_Task instructions_
Every line with the word "Some" in it should be extracted from the data that follows.

"""

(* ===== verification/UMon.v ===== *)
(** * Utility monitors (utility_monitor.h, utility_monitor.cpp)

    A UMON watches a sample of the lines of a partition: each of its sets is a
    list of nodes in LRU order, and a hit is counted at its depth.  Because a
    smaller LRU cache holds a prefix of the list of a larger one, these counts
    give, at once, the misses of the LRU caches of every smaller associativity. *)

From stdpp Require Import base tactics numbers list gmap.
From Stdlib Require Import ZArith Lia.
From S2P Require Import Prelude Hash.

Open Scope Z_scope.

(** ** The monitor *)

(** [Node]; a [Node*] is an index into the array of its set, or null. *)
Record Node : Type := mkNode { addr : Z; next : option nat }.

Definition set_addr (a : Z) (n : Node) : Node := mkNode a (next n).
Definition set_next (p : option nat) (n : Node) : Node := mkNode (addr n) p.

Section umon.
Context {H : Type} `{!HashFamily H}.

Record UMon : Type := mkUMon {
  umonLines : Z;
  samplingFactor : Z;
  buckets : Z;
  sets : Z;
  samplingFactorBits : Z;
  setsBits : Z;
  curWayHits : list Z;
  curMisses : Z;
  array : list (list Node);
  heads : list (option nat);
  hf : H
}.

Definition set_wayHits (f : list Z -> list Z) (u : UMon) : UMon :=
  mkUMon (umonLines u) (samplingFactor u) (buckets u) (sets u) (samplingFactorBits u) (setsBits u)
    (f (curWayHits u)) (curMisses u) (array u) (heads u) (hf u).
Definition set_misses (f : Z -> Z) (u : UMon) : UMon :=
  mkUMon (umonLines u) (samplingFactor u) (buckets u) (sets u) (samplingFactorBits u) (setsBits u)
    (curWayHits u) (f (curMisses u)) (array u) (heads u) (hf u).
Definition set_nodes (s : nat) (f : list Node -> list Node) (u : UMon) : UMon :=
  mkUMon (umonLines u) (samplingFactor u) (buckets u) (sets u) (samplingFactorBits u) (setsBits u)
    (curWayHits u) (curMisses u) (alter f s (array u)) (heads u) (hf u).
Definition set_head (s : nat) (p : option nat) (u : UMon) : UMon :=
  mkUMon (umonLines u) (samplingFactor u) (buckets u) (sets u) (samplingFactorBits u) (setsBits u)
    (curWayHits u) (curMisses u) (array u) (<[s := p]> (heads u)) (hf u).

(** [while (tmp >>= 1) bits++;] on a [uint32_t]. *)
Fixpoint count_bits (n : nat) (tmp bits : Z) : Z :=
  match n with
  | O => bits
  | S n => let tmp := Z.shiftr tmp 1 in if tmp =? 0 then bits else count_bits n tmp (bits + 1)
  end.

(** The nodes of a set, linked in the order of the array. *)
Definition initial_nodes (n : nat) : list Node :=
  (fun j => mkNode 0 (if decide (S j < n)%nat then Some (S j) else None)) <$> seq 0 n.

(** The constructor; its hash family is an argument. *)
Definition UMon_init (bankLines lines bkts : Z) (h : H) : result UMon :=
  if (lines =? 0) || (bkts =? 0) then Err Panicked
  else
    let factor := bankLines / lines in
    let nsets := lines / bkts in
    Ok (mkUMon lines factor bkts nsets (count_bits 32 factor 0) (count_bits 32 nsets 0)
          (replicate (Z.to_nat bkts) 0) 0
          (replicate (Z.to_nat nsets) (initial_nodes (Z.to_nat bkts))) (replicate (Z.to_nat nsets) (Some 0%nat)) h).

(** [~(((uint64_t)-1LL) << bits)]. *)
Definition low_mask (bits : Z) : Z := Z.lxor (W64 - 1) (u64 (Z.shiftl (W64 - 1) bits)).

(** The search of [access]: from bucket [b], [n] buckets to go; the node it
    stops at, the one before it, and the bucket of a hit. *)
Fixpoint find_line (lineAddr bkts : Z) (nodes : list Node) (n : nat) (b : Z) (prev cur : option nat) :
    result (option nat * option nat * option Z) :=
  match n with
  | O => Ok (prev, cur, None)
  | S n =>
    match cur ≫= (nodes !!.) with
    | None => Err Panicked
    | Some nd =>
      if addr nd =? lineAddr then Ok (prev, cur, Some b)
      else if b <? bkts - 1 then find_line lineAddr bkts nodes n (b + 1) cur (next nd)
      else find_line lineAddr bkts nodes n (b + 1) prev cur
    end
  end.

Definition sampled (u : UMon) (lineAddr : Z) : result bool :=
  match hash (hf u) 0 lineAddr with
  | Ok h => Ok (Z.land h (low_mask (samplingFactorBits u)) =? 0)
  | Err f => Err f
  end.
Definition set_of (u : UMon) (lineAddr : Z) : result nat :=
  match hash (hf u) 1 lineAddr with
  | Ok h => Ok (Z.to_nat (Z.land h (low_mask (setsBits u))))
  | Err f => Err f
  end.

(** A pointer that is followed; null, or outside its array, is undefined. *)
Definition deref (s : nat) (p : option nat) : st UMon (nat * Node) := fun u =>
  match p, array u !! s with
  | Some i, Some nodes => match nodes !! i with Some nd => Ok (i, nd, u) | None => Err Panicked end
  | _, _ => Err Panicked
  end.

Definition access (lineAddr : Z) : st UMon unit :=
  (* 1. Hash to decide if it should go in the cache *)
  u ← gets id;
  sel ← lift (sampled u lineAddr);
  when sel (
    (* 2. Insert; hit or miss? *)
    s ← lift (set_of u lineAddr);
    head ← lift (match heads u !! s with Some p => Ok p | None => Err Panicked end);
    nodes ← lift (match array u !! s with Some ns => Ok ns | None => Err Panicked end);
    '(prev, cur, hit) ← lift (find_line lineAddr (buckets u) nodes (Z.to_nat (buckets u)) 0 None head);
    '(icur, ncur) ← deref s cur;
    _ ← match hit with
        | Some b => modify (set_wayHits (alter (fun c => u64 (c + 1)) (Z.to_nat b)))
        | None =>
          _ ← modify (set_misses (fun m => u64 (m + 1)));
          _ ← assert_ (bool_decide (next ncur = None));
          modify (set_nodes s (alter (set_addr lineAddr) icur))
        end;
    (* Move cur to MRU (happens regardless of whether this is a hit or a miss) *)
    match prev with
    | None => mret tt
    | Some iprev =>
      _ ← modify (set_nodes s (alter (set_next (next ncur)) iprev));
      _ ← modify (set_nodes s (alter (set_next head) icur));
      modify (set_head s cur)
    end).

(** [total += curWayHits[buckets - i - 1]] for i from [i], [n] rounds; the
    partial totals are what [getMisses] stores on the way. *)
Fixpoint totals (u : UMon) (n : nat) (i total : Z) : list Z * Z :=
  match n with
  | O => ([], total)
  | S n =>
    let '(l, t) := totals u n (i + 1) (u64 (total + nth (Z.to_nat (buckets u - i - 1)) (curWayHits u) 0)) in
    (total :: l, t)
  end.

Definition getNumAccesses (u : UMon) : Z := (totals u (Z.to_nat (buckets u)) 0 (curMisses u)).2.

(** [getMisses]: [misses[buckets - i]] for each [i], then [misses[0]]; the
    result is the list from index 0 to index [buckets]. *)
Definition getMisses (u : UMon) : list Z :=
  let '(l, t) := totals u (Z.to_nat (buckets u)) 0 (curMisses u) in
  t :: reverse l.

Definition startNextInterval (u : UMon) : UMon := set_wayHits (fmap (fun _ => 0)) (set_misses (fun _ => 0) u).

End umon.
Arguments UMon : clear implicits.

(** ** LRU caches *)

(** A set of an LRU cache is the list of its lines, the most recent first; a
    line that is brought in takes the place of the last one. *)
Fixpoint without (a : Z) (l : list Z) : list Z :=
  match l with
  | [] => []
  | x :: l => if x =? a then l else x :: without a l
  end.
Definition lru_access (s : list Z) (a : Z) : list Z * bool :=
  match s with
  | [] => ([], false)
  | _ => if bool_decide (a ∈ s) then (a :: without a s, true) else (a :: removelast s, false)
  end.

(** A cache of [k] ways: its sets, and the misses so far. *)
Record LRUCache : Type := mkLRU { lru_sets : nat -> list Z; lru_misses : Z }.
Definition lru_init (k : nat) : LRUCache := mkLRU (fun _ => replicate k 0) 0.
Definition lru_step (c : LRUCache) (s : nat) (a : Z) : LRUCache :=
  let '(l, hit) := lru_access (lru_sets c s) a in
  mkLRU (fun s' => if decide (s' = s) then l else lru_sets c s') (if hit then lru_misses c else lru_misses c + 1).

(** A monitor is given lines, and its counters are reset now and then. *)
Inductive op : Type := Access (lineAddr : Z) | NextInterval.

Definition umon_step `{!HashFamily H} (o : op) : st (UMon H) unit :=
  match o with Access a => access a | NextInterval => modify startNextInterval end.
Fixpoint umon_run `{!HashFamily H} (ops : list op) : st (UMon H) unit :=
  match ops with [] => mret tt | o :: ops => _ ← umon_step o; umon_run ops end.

"""

_Finished task_
  (fun j => mkNode 0 (if decide (S j < n)%nat then Some (S j) else None)) <$> seq 0 n.
          (replicate (Z.to_nat nsets) (initial_nodes (Z.to_nat bkts))) (replicate (Z.to_nat nsets) (Some 0%nat)) h).
    | Some nd =>
      if addr nd =? lineAddr then Ok (prev, cur, Some b)
  | Some i, Some nodes => match nodes !! i with Some nd => Ok (i, nd, u) | None => Err Panicked end
    head ← lift (match heads u !! s with Some p => Ok p | None => Err Panicked end);
    nodes ← lift (match array u !! s with Some ns => Ok ns | None => Err Panicked end);
        | Some b => modify (set_wayHits (alter (fun c => u64 (c + 1)) (Z.to_nat b)))
    | Some iprev =>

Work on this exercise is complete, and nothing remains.